[
https://issues.apache.org/jira/browse/MAHOUT-823?page=com.atlassian.jira.plugin.system.issuetabpanels:comment-tabpanel&focusedCommentId=13118474#comment-13118474
]
Eugene Kirpichov commented on MAHOUT-823:
-----------------------------------------
Sean, you're right - I was somehow blindly assuming that the sequential vector
is O( n ). Indeed benchmarks need to be done. If there'd be a way to make the
code simpler, sometimes much faster than the current version, and always not
much slower (probably getting "always not slower" would be harder, as the
constant factors measured in benchmarks would differ across particular
deployments) - that would be great.
> RandomAccessSparseVector.dot with another non-sequential vector can be
> extremely non-symmetric in its performance
> -----------------------------------------------------------------------------------------------------------------
>
> Key: MAHOUT-823
> URL: https://issues.apache.org/jira/browse/MAHOUT-823
> Project: Mahout
> Issue Type: Improvement
> Components: Math
> Affects Versions: 0.5
> Reporter: Eugene Kirpichov
> Assignee: Sean Owen
> Labels: dot, dot-product, vector
> Fix For: 0.6
>
> Attachments: MAHOUT-823.patch
>
>
> http://codesearch.google.com/#6LK_nEANBKE/math/src/main/java/org/apache/mahout/math/RandomAccessSparseVector.java&l=172
> The complexity of the algorithm is O(num nondefault elements in this), while
> it could clearly be O(min(num nondefault in this, num nondefault in x)).
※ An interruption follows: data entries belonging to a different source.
(* ===== verification/Runner.v ===== *)
(** * The runner ([runner/src/worker_inner.rs], [builder.rs], [time.rs])

    A standalone node runs its workers on threads of the [sans_io_runtime]
    crate. Here: how a worker talks to the sockets and to the bus between the
    workers, how the workers of a node are configured, and the clock. The
    threads, the sockets and the bus belong to the crate; the messages
    exchanged with it are data. *)

From S2P Require Import Prelude NodeId ConnId Route Router Shadow History Msg Base Control Neighbours NodeAddr RouterSync Secure DhtMsg DhtServer DhtClient Dht PubsubMsg PubsubRelay Pubsub Alias Socket DataFeature Features Service DataPlane DataPlaneNet Controller ControllerNet Worker Hash Discovery Visualization.

(** ** Time

    An [Instant] is a number of nanoseconds from some origin;
    [duration_since] is zero for an earlier instant. *)

Abbreviation Instant := Z (only parsing).

Definition duration_since (later earlier : Instant) : Z := Z.max 0 (later - earlier).
Definition as_millis (d : Z) : Z := d / 1000000.
Definition as_micros (d : Z) : Z := d / 1000.

Record TimePivot := mkTimePivot { pivot_instant : Instant; time_us : Z }.

Definition started_ms (self : TimePivot) : Z := time_us self / 1000.

Definition timestamp_ms (self : TimePivot) (now : Instant) : Z :=
  wrap 64 (time_us self / 1000 + wrap 64 (as_millis (duration_since now (pivot_instant self)))).

Definition timestamp_us (self : TimePivot) (now : Instant) : Z :=
  wrap 64 (time_us self + wrap 64 (as_micros (duration_since now (pivot_instant self)))).

Record TimeTicker := mkTimeTicker { ticker_last : Instant; ticker_ms : Z }.

Definition ticker_tick (self : TimeTicker) (now : Instant) : TimeTicker * bool :=
  if ticker_ms self <=? wrap 64 (as_millis (duration_since now (ticker_last self))) then (mkTimeTicker now (ticker_ms self), true)
  else (self, false).

(** ** Sockets and channels *)

Inductive SdnChannel := ChController | ChWorker (worker : Z).

#[global] Instance SdnChannel_eq_dec : EqDecision SdnChannel.
Proof. solve_decision. Defined.

(** [BackendOutgoing] and [BackendIncoming]: sockets are slots of the runtime. *)
Inductive BackendOutgoing :=
| UdpListen (addr : SocketAddr) (reuse : bool)
| UdpUnlisten (slot : Z)
| BackendUdpPacket (slot : Z) (to : SocketAddr) (data : Buffer)
| BackendUdpPackets2 (to : list (Z * SocketAddr)) (data : Buffer).

Inductive BackendIncoming :=
| UdpListenResult (bind : SocketAddr) (result : option (SocketAddr * Z))
| IncomingUdpPacket (slot : Z) (from : SocketAddr) (data : Buffer).

Inductive BusChannelControl (E : Type) :=
| Subscribe (channel : SdnChannel)
| Publish (channel : SdnChannel) (safe : bool) (event : E).
Arguments Subscribe {_} _.
Arguments Publish {_} _ _ _.

Inductive RuntimeBusControl (E : Type) :=
| BusChannel (control : BusChannelControl E)
| BusBroadcast (safe : bool) (event : E).
Arguments BusChannel {_} _.
Arguments BusBroadcast {_} _ _.

Inductive RuntimeBusEvent (E : Type) :=
| FromBroadcast (from : Z) (event : E)
| FromChannel (channel : SdnChannel) (event : E).
Arguments FromBroadcast {_} _ _.
Arguments FromChannel {_} _ _.

Section runner.
Context {UserData SC SE TC TW S W H Rng Requester Responder Encryptor Decryptor : Type} `{EqDecision UserData}.
Context {sync_codec : Codec RouterSync} {dht_codec : Codec RemoteCommand} {alias_codec : Codec AliasMessage} {data_codec : Codec DataMsg}.
Context {msg_codec : Codec PubsubMessage} {control_codec : LimitedCodec NeighboursControl}.
Context `{Handshake Requester Responder Encryptor Decryptor} {auth : Authorization} {cmd_codec : LimitedCodec (Z * NeighboursControlCmds)}.
Context `{ControllerService UserData NodeAddr (Encryptor * Decryptor) SC SE TC TW S}.
Context `{ShadowRouterHistory H} `{ServiceWorker UserData NodeAddr SC SE TC TW W} `{Encryption Encryptor Decryptor} `{Headroom}.
Context (next_u64 : Rng → Z * Rng) (requesters : NetPair → Requester) (responder : Responder) (order : HashOrder).

Abbreviation SdnEvent := (SdnWorkerBusEvent (UserData := UserData) (SC := SC) (SE := SE) (TC := TC) (TW := TW) (Encryptor := Encryptor) (Decryptor := Decryptor)) (only parsing).
Abbreviation Inner := (SdnWorker (UserData := UserData) (SC := SC) (SE := SE) (TC := TC) (TW := TW) (S := S) (W := W) (H := H) (HC := H) (Rng := Rng)
  (Requester := Requester) (Encryptor := Encryptor) (Decryptor := Decryptor)) (only parsing).
Abbreviation InnerOutput := (SdnWorkerOutput (UserData := UserData) (SC := SC) (SE := SE) (TC := TC) (TW := TW) (Encryptor := Encryptor) (Decryptor := Decryptor)) (only parsing).

Inductive WorkerInnerInput :=
| WiNet (event : BackendIncoming)
| WiBus (event : RuntimeBusEvent SdnEvent)
| WiExt (ext : ExtIn UserData NodeAddr SC).

Inductive WorkerInnerOutput :=
| WoExt (safe : bool) (ext : ExtOut UserData SE)
| WoNet (out : BackendOutgoing)
| WoBus (bus : RuntimeBusControl SdnEvent)
| WoContinue.

(** The builder of a service: what its four methods return. *)
Record ServiceBuilder := mkServiceBuilder { sb_service_id : Z; sb_discoverable : bool; sb_create : S; sb_create_worker : W }.

(** [ControllerCfg]: the session, and the random generator [build] makes. *)
Record ControllerCfg := mkControllerCfg { cc_session : Z; cc_random : Rng }.

Record SdnInnerCfg := mkSdnInnerCfg {
  ic_node_id : NodeId;
  ic_tick_ms : Z;
  ic_bind_addrs : list SocketAddr;
  ic_controller : option ControllerCfg;
  ic_services : list ServiceBuilder;
  ic_history : H;
}.

Record SdnWorkerInner := mkInner {
  worker : Z;
  worker_inner : Inner;
  timer : TimePivot;
  wi_bind_addrs : gmap SocketAddr Z;
  bind_slots : gmap Z SocketAddr;
  wi_queue : list WorkerInnerOutput;
  wi_shutdown : bool;
}.

Definition with_inner (self : SdnWorkerInner) (inner : Inner) : SdnWorkerInner :=
  mkInner (worker self) inner (timer self) (wi_bind_addrs self) (bind_slots self) (wi_queue self) (wi_shutdown self).
Definition with_slots (self : SdnWorkerInner) (addrs : gmap SocketAddr Z) (slots : gmap Z SocketAddr) : SdnWorkerInner :=
  mkInner (worker self) (worker_inner self) (timer self) addrs slots (wi_queue self) (wi_shutdown self).

Definition sdn_worker_cfg (worker : Z) (cfg : SdnInnerCfg) :=
  mkSdnWorkerCfg (S := S) (W := W) (H := H) (HC := H) (Rng := Rng) (ic_node_id cfg) (ic_tick_ms cfg)
    ((λ c, (cc_session c, ic_bind_addrs cfg, (λ b, (sb_service_id b, sb_discoverable b, sb_create b)) <$> ic_services cfg, cc_random c, ic_history cfg))
       <$> ic_controller cfg)
    worker ((λ b, (sb_service_id b, sb_create_worker b)) <$> ic_services cfg) (ic_history cfg).

Definition inner_build (worker : Z) (cfg : SdnInnerCfg) (timer : TimePivot) : SdnWorkerInner :=
  mkInner worker (sdn_worker_new (sdn_worker_cfg worker cfg)) timer ∅ ∅
    ([WoBus (BusChannel (Subscribe (ChWorker worker)))] ++
     ((λ addr, WoNet (UdpListen addr true)) <$> ic_bind_addrs cfg) ++
     match ic_controller cfg with Some _ => [WoBus (BusChannel (Subscribe ChController))] | None => [] end)
    false.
> This can be fixed by adding this code before line 189.
> {code}
> if(x.getNumNondefaultElements() < this.getNumNondefaultElements()) {
> return x.dot(this);
> }
> {code}
> An easy case where this asymmetry is very apparent and makes a huge
> difference in performance is K-Means clustering.
> In K-Means for high-dimensional points (e.g. those that arise in text
> retrieval problems), the centroids often have a huge number of non-zero
> components, whereas points have a small number of them.
> So, if you make a mistake and use centroid.dot(point) in your code for
> computing the distance, instead of point.dot(centroid), you end up with
> orders of magnitude worse performance (which is what we actually observed -
> the clustering time was a couple of minutes with this fix and over an hour
> without it).
> So, perhaps, if you make this fix, quite a few people who had a similar case
> but didn't notice it will suddenly have a dramatic performance increase :)
--
This message is automatically generated by JIRA.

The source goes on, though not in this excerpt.